* [AVAILABLE DATA]:
====================

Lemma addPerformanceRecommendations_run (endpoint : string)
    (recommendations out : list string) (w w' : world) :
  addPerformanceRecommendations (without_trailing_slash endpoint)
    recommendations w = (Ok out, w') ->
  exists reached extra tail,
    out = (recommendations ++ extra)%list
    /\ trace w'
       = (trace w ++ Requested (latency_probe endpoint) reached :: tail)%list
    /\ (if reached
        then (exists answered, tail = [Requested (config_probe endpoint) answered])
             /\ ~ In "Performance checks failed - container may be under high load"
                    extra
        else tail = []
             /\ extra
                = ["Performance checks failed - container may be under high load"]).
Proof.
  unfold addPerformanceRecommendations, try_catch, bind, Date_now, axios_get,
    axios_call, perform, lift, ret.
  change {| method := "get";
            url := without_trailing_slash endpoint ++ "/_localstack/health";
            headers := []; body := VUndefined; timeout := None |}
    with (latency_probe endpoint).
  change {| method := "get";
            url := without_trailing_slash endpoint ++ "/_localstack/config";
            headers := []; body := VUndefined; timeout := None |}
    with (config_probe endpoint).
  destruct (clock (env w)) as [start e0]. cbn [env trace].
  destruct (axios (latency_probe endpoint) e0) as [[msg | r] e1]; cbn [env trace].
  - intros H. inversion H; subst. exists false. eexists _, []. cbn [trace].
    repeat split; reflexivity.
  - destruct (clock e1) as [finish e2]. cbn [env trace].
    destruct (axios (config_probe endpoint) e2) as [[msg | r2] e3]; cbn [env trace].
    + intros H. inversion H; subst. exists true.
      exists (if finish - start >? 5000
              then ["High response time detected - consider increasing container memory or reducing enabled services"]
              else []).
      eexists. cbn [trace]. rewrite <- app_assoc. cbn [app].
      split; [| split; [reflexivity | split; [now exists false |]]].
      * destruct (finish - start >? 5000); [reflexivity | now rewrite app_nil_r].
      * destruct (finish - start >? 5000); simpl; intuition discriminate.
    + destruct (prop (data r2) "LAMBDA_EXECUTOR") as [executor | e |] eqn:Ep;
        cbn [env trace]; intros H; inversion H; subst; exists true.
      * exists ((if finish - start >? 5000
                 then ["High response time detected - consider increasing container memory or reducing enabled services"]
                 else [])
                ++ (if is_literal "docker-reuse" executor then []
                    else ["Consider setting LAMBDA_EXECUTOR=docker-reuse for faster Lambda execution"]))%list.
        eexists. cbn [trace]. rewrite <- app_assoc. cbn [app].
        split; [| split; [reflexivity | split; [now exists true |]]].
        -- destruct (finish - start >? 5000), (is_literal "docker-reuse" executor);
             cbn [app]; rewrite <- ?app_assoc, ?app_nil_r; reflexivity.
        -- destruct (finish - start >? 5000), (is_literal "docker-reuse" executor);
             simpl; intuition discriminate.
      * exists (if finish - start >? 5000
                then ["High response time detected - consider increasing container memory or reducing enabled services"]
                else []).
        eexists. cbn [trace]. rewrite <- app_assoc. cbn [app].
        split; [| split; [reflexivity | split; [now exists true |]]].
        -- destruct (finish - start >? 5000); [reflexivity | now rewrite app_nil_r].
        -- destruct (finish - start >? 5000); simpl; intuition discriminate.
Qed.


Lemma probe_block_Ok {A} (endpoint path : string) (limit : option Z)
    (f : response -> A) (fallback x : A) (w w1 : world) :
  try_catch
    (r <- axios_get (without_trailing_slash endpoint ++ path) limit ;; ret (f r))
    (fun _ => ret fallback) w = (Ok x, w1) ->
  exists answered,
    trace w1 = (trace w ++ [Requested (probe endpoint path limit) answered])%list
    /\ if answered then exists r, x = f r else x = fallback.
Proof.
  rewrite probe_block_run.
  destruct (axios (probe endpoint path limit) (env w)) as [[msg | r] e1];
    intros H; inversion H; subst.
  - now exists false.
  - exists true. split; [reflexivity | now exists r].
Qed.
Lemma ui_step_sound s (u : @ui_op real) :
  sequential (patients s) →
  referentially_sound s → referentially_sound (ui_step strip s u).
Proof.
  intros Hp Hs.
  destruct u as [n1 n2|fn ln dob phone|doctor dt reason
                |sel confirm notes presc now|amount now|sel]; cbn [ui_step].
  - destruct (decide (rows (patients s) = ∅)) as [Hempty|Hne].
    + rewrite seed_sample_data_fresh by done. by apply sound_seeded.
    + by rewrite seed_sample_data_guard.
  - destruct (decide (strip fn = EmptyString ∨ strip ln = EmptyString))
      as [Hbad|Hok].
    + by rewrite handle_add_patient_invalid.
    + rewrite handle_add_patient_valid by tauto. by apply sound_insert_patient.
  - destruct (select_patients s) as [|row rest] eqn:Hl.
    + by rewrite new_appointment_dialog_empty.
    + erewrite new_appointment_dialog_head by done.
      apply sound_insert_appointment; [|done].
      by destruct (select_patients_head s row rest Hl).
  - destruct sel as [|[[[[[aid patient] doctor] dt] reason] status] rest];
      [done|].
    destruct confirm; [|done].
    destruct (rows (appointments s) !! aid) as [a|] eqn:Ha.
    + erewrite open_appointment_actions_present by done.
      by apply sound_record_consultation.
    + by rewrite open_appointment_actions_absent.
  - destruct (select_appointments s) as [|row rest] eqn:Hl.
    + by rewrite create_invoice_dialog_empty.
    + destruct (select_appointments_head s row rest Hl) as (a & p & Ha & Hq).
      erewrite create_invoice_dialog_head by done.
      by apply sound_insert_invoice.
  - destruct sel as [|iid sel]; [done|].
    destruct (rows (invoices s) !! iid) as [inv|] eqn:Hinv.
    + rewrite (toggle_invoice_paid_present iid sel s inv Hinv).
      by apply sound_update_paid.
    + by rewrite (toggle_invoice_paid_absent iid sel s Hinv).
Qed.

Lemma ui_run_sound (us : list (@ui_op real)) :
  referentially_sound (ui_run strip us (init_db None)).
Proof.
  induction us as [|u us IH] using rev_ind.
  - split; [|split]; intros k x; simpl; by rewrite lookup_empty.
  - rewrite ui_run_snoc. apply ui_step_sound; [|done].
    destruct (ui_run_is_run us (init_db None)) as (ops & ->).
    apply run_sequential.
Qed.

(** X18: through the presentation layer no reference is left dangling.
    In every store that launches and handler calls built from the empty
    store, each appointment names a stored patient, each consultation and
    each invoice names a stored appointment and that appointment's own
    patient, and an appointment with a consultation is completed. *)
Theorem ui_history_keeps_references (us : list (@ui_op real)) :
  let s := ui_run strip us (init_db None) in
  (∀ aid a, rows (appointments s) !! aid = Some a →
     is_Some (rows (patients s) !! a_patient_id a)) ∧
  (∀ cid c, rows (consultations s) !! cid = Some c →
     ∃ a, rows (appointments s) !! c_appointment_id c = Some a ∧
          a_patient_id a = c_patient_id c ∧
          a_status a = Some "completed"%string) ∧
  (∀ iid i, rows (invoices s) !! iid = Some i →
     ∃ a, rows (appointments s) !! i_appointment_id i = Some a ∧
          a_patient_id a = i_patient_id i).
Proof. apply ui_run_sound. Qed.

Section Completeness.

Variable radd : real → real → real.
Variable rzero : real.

====================

* [TASK PROMPT]:
Each line of the listing must be transcribed precisely as it appears.

* [SOLUTION FOR THIS EXERCISE]:
Lemma addPerformanceRecommendations_run (endpoint : string)
    (recommendations out : list string) (w w' : world) :
  addPerformanceRecommendations (without_trailing_slash endpoint)
    recommendations w = (Ok out, w') ->
  exists reached extra tail,
    out = (recommendations ++ extra)%list
    /\ trace w'
       = (trace w ++ Requested (latency_probe endpoint) reached :: tail)%list
    /\ (if reached
        then (exists answered, tail = [Requested (config_probe endpoint) answered])
             /\ ~ In "Performance checks failed - container may be under high load"
                    extra
        else tail = []
             /\ extra
                = ["Performance checks failed - container may be under high load"]).
Proof.
  unfold addPerformanceRecommendations, try_catch, bind, Date_now, axios_get,
    axios_call, perform, lift, ret.
  change {| method := "get";
            url := without_trailing_slash endpoint ++ "/_localstack/health";
            headers := []; body := VUndefined; timeout := None |}
    with (latency_probe endpoint).
  change {| method := "get";
            url := without_trailing_slash endpoint ++ "/_localstack/config";
            headers := []; body := VUndefined; timeout := None |}
    with (config_probe endpoint).
  destruct (clock (env w)) as [start e0]. cbn [env trace].
  destruct (axios (latency_probe endpoint) e0) as [[msg | r] e1]; cbn [env trace].
  - intros H. inversion H; subst. exists false. eexists _, []. cbn [trace].
    repeat split; reflexivity.
  - destruct (clock e1) as [finish e2]. cbn [env trace].
    destruct (axios (config_probe endpoint) e2) as [[msg | r2] e3]; cbn [env trace].
    + intros H. inversion H; subst. exists true.
      exists (if finish - start >? 5000
              then ["High response time detected - consider increasing container memory or reducing enabled services"]
              else []).
      eexists. cbn [trace]. rewrite <- app_assoc. cbn [app].
      split; [| split; [reflexivity | split; [now exists false |]]].
      * destruct (finish - start >? 5000); [reflexivity | now rewrite app_nil_r].
      * destruct (finish - start >? 5000); simpl; intuition discriminate.
    + destruct (prop (data r2) "LAMBDA_EXECUTOR") as [executor | e |] eqn:Ep;
        cbn [env trace]; intros H; inversion H; subst; exists true.
      * exists ((if finish - start >? 5000
                 then ["High response time detected - consider increasing container memory or reducing enabled services"]
                 else [])
                ++ (if is_literal "docker-reuse" executor then []
                    else ["Consider setting LAMBDA_EXECUTOR=docker-reuse for faster Lambda execution"]))%list.
        eexists. cbn [trace]. rewrite <- app_assoc. cbn [app].
        split; [| split; [reflexivity | split; [now exists true |]]].
        -- destruct (finish - start >? 5000), (is_literal "docker-reuse" executor);
             cbn [app]; rewrite <- ?app_assoc, ?app_nil_r; reflexivity.
        -- destruct (finish - start >? 5000), (is_literal "docker-reuse" executor);
             simpl; intuition discriminate.
      * exists (if finish - start >? 5000
                then ["High response time detected - consider increasing container memory or reducing enabled services"]
                else []).
        eexists. cbn [trace]. rewrite <- app_assoc. cbn [app].
        split; [| split; [reflexivity | split; [now exists true |]]].
        -- destruct (finish - start >? 5000); [reflexivity | now rewrite app_nil_r].
        -- destruct (finish - start >? 5000); simpl; intuition discriminate.
Qed.


Lemma probe_block_Ok {A} (endpoint path : string) (limit : option Z)
    (f : response -> A) (fallback x : A) (w w1 : world) :
  try_catch
    (r <- axios_get (without_trailing_slash endpoint ++ path) limit ;; ret (f r))
    (fun _ => ret fallback) w = (Ok x, w1) ->
  exists answered,
    trace w1 = (trace w ++ [Requested (probe endpoint path limit) answered])%list
    /\ if answered then exists r, x = f r else x = fallback.
Proof.
  rewrite probe_block_run.
  destruct (axios (probe endpoint path limit) (env w)) as [[msg | r] e1];
    intros H; inversion H; subst.
  - now exists false.
  - exists true. split; [reflexivity | now exists r].
Qed.
Lemma ui_step_sound s (u : @ui_op real) :
  sequential (patients s) →
  referentially_sound s → referentially_sound (ui_step strip s u).
Proof.
  intros Hp Hs.
  destruct u as [n1 n2|fn ln dob phone|doctor dt reason
                |sel confirm notes presc now|amount now|sel]; cbn [ui_step].
  - destruct (decide (rows (patients s) = ∅)) as [Hempty|Hne].
    + rewrite seed_sample_data_fresh by done. by apply sound_seeded.
    + by rewrite seed_sample_data_guard.
  - destruct (decide (strip fn = EmptyString ∨ strip ln = EmptyString))
      as [Hbad|Hok].
    + by rewrite handle_add_patient_invalid.
    + rewrite handle_add_patient_valid by tauto. by apply sound_insert_patient.
  - destruct (select_patients s) as [|row rest] eqn:Hl.
    + by rewrite new_appointment_dialog_empty.
    + erewrite new_appointment_dialog_head by done.
      apply sound_insert_appointment; [|done].
      by destruct (select_patients_head s row rest Hl).
  - destruct sel as [|[[[[[aid patient] doctor] dt] reason] status] rest];
      [done|].
    destruct confirm; [|done].
    destruct (rows (appointments s) !! aid) as [a|] eqn:Ha.
    + erewrite open_appointment_actions_present by done.
      by apply sound_record_consultation.
    + by rewrite open_appointment_actions_absent.
  - destruct (select_appointments s) as [|row rest] eqn:Hl.
    + by rewrite create_invoice_dialog_empty.
    + destruct (select_appointments_head s row rest Hl) as (a & p & Ha & Hq).
      erewrite create_invoice_dialog_head by done.
      by apply sound_insert_invoice.
  - destruct sel as [|iid sel]; [done|].
    destruct (rows (invoices s) !! iid) as [inv|] eqn:Hinv.
    + rewrite (toggle_invoice_paid_present iid sel s inv Hinv).
      by apply sound_update_paid.
    + by rewrite (toggle_invoice_paid_absent iid sel s Hinv).
Qed.

Lemma ui_run_sound (us : list (@ui_op real)) :
  referentially_sound (ui_run strip us (init_db None)).
Proof.
  induction us as [|u us IH] using rev_ind.
  - split; [|split]; intros k x; simpl; by rewrite lookup_empty.
  - rewrite ui_run_snoc. apply ui_step_sound; [|done].
    destruct (ui_run_is_run us (init_db None)) as (ops & ->).
    apply run_sequential.
Qed.

(** X18: through the presentation layer no reference is left dangling.
    In every store that launches and handler calls built from the empty
    store, each appointment names a stored patient, each consultation and
    each invoice names a stored appointment and that appointment's own
    patient, and an appointment with a consultation is completed. *)
Theorem ui_history_keeps_references (us : list (@ui_op real)) :
  let s := ui_run strip us (init_db None) in
  (∀ aid a, rows (appointments s) !! aid = Some a →
     is_Some (rows (patients s) !! a_patient_id a)) ∧
  (∀ cid c, rows (consultations s) !! cid = Some c →
     ∃ a, rows (appointments s) !! c_appointment_id c = Some a ∧
          a_patient_id a = c_patient_id c ∧
          a_status a = Some "completed"%string) ∧
  (∀ iid i, rows (invoices s) !! iid = Some i →
     ∃ a, rows (appointments s) !! i_appointment_id i = Some a ∧
          a_patient_id a = i_patient_id i).
Proof. apply ui_run_sound. Qed.

Section Completeness.

Variable radd : real → real → real.
Variable rzero : real.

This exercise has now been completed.